:: TASK ::
Below are the records; give again exactly the line with "(** ** What a", the line with "rp_remaining_minor p = rp_total_minor", and each line that lies between them, and nothing besides.

[Stored items]

—————

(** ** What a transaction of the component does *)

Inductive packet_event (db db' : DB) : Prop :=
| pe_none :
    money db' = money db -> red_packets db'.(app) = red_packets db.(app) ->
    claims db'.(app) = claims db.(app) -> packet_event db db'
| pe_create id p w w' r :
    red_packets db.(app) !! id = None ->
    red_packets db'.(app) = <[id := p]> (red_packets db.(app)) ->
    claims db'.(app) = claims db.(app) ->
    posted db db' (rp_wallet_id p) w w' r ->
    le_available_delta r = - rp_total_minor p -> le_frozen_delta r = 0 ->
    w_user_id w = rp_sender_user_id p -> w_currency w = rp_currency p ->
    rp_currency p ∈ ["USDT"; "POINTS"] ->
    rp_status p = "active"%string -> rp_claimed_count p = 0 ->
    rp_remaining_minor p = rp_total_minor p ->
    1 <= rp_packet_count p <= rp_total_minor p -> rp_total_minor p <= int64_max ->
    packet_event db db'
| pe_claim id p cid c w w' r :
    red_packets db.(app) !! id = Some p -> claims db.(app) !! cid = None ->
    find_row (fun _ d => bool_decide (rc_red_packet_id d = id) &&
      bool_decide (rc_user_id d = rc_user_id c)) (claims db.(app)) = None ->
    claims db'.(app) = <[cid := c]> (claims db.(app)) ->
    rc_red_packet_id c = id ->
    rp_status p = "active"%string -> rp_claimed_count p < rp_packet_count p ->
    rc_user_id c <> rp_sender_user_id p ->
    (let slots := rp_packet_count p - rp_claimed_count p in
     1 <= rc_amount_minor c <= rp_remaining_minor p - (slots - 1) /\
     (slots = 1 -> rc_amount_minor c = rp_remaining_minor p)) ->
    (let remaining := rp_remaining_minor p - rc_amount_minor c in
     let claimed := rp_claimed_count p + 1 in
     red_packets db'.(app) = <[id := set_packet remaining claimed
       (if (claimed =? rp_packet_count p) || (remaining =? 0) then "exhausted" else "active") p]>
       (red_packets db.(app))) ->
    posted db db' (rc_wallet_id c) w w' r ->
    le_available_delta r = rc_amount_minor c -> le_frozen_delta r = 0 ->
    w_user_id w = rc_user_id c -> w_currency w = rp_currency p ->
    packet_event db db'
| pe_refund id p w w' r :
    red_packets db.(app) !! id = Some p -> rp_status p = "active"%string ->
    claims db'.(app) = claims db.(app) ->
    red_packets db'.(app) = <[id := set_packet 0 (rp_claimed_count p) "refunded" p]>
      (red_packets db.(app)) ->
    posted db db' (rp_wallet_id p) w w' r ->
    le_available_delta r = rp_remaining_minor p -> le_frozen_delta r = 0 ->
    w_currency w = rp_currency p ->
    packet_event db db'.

—————

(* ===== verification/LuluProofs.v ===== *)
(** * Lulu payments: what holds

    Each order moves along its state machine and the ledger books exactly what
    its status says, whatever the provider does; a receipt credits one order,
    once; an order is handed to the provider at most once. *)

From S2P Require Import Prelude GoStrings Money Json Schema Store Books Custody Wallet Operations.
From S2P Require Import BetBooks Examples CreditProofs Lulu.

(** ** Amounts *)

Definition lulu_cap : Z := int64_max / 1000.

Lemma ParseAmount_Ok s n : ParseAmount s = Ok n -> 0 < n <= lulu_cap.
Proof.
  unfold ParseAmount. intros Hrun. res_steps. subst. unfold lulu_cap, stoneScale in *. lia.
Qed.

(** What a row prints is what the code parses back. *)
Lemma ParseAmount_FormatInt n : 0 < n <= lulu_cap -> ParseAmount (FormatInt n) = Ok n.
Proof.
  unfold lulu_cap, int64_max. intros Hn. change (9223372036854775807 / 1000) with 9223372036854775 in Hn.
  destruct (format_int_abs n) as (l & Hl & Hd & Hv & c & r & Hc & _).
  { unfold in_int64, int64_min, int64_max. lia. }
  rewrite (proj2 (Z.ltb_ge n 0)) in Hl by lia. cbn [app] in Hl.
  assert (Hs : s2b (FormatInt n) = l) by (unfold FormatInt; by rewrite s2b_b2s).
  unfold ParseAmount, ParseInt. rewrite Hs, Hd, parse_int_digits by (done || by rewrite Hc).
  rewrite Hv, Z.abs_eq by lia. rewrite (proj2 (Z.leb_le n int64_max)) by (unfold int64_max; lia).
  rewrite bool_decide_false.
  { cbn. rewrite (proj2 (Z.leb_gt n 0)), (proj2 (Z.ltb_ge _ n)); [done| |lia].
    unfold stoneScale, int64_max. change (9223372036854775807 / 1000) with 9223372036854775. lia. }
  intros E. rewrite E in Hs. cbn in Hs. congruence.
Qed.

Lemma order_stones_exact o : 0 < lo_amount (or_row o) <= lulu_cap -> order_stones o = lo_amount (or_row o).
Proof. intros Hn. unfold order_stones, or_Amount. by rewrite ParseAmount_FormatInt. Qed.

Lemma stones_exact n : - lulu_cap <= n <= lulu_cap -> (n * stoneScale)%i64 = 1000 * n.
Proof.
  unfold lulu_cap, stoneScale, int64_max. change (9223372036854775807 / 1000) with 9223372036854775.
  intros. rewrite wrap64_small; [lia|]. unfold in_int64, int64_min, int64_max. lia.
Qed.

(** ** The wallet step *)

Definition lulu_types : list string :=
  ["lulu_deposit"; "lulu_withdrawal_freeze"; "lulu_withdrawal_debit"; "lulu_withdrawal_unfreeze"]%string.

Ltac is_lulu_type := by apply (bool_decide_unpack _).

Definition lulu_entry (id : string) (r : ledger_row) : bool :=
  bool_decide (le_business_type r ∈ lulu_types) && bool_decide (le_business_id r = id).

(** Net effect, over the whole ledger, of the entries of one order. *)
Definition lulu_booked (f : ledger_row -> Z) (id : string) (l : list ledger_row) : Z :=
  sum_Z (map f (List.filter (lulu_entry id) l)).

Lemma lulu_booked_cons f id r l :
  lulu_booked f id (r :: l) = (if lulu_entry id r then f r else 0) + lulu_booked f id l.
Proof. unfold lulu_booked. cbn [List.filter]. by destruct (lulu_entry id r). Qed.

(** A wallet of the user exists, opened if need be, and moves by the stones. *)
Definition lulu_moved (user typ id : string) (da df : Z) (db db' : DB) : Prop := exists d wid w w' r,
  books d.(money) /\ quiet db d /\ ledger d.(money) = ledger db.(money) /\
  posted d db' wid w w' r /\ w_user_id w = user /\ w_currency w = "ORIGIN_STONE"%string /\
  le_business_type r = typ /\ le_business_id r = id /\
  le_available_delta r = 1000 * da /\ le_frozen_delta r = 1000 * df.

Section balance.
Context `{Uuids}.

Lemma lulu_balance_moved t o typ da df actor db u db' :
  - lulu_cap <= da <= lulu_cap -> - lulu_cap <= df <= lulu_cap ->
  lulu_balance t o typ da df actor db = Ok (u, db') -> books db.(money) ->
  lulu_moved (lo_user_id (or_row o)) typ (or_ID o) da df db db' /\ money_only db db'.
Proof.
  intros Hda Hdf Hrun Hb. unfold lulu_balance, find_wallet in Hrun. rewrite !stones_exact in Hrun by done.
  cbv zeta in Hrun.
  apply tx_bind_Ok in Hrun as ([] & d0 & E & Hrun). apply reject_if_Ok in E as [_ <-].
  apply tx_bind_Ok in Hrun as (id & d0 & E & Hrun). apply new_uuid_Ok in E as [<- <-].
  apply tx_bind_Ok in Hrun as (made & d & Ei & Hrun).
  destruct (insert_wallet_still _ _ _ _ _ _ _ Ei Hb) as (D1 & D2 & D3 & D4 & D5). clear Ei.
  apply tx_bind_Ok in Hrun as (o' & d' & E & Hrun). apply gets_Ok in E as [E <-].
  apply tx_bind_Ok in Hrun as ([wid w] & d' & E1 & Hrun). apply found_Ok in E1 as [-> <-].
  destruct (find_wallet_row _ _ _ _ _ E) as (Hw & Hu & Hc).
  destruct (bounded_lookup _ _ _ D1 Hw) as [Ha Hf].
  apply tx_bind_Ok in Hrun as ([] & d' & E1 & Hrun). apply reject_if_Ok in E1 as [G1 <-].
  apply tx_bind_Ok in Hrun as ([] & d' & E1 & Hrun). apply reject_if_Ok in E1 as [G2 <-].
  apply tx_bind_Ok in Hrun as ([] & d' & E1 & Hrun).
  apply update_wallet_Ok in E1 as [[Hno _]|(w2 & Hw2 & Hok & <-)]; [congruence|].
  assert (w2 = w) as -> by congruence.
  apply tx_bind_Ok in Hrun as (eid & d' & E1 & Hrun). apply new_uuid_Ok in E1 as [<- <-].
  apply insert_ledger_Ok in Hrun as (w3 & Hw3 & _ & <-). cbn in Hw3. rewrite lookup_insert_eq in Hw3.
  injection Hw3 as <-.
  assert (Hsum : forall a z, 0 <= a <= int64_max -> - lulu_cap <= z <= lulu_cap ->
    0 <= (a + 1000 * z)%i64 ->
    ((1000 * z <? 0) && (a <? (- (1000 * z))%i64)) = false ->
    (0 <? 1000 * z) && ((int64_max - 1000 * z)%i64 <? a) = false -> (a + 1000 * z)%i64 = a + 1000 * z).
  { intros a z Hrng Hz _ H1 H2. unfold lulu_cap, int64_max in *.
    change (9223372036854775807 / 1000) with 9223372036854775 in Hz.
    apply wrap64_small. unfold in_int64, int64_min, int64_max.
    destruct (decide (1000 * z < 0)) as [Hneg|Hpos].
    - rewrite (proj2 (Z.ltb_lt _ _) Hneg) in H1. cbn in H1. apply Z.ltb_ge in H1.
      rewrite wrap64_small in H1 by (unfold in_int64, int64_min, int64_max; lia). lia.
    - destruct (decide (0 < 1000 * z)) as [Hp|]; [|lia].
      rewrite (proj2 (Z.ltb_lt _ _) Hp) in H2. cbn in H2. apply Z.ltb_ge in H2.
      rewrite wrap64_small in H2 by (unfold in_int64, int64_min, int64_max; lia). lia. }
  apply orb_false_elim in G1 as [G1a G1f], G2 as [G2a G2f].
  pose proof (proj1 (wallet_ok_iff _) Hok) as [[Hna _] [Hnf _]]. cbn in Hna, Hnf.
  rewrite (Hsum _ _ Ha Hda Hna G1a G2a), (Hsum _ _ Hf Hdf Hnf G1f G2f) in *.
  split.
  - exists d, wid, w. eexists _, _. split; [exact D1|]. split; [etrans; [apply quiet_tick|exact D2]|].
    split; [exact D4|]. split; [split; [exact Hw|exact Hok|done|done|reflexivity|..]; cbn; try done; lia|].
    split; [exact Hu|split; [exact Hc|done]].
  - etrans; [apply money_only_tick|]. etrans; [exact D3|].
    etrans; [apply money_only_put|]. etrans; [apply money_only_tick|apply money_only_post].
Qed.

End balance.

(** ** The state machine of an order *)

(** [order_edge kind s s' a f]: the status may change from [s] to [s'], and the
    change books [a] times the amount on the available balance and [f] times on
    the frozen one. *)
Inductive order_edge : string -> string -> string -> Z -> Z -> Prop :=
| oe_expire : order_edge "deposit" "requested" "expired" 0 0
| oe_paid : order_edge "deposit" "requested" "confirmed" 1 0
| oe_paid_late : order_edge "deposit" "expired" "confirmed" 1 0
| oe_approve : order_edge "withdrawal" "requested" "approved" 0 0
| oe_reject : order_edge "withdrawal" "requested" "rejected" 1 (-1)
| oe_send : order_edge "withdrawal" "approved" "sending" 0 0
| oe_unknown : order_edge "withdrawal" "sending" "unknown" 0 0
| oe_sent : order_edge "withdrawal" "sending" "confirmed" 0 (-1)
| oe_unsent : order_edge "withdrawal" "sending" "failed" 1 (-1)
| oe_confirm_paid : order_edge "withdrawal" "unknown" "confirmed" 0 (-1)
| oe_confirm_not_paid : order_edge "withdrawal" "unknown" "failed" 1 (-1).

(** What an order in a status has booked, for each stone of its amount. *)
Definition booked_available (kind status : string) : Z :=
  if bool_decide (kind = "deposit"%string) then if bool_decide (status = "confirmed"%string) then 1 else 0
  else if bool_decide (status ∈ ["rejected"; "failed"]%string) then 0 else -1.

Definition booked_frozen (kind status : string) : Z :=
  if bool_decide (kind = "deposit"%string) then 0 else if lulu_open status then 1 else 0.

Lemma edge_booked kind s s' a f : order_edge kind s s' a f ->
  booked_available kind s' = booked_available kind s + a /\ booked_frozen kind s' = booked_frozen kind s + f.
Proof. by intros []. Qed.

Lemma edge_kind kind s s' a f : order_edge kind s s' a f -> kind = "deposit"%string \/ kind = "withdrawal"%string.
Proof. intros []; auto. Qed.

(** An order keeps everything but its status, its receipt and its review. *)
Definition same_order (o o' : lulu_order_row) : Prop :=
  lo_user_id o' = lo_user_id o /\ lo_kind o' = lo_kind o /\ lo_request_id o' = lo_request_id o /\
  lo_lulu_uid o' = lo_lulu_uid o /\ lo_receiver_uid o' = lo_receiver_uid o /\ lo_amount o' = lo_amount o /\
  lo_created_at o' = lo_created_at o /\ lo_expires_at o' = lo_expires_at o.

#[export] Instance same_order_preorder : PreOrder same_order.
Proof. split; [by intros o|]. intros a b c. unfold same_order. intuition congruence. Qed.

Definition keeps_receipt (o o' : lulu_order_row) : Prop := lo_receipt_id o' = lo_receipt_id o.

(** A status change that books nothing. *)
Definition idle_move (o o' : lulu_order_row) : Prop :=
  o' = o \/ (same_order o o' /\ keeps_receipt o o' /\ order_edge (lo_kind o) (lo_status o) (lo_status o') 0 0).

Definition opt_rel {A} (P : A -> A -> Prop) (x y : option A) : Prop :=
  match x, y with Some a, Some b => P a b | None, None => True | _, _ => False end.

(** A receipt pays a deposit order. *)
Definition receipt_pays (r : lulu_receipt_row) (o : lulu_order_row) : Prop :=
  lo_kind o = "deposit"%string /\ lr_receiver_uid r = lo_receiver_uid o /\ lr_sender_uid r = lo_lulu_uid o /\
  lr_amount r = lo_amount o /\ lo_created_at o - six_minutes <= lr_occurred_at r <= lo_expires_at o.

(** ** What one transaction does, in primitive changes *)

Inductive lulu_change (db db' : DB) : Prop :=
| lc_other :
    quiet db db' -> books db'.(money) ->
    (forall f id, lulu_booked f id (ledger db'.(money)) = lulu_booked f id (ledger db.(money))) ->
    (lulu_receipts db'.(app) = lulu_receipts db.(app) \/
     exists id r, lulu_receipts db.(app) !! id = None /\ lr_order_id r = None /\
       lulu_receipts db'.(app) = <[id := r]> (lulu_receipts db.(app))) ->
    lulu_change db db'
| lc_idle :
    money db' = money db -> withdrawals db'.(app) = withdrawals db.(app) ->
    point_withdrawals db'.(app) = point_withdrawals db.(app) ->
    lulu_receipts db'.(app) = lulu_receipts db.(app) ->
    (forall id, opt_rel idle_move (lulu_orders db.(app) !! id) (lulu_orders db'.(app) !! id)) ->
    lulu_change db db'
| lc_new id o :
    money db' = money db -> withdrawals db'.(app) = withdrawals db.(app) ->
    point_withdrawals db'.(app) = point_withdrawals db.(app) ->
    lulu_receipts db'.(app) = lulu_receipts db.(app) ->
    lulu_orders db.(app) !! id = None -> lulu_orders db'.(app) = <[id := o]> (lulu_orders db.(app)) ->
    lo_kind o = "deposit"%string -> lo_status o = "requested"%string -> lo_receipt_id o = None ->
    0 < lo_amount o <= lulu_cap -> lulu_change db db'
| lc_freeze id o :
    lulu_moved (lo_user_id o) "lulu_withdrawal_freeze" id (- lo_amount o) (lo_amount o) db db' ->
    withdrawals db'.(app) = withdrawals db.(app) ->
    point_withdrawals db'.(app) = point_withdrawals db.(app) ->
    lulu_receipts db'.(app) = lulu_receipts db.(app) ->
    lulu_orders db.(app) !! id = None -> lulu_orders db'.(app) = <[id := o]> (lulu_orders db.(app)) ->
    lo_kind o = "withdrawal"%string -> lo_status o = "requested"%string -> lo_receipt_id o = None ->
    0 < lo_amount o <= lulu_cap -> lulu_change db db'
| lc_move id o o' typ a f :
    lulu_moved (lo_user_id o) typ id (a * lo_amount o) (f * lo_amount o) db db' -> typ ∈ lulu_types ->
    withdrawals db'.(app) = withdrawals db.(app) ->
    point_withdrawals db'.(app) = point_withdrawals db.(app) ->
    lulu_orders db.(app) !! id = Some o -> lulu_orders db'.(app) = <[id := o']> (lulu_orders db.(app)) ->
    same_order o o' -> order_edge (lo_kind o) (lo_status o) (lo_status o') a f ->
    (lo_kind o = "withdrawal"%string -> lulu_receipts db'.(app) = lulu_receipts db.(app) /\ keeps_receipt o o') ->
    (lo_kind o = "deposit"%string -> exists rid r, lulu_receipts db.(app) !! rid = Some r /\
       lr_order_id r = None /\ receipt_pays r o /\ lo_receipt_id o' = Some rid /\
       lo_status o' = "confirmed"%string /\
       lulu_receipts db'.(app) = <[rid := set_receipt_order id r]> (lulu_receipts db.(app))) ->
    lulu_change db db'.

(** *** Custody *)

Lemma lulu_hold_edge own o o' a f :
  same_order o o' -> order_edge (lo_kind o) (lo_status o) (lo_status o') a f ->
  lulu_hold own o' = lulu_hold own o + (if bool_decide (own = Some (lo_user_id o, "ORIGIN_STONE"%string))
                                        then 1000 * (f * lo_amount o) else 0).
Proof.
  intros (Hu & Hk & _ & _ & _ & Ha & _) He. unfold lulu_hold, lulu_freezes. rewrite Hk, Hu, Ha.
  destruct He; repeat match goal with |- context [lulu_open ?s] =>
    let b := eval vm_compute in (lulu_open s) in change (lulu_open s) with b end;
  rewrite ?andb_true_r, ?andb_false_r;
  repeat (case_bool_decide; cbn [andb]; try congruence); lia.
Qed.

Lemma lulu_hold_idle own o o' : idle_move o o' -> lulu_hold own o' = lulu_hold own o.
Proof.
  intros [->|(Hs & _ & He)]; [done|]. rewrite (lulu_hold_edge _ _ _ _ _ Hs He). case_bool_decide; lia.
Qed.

—————

:: SOLUTION TO THE EXERCISE ::
(** ** What a transaction of the component does *)

Inductive packet_event (db db' : DB) : Prop :=
| pe_none :
    money db' = money db -> red_packets db'.(app) = red_packets db.(app) ->
    claims db'.(app) = claims db.(app) -> packet_event db db'
| pe_create id p w w' r :
    red_packets db.(app) !! id = None ->
    red_packets db'.(app) = <[id := p]> (red_packets db.(app)) ->
    claims db'.(app) = claims db.(app) ->
    posted db db' (rp_wallet_id p) w w' r ->
    le_available_delta r = - rp_total_minor p -> le_frozen_delta r = 0 ->
    w_user_id w = rp_sender_user_id p -> w_currency w = rp_currency p ->
    rp_currency p ∈ ["USDT"; "POINTS"] ->
    rp_status p = "active"%string -> rp_claimed_count p = 0 ->
    rp_remaining_minor p = rp_total_minor p ->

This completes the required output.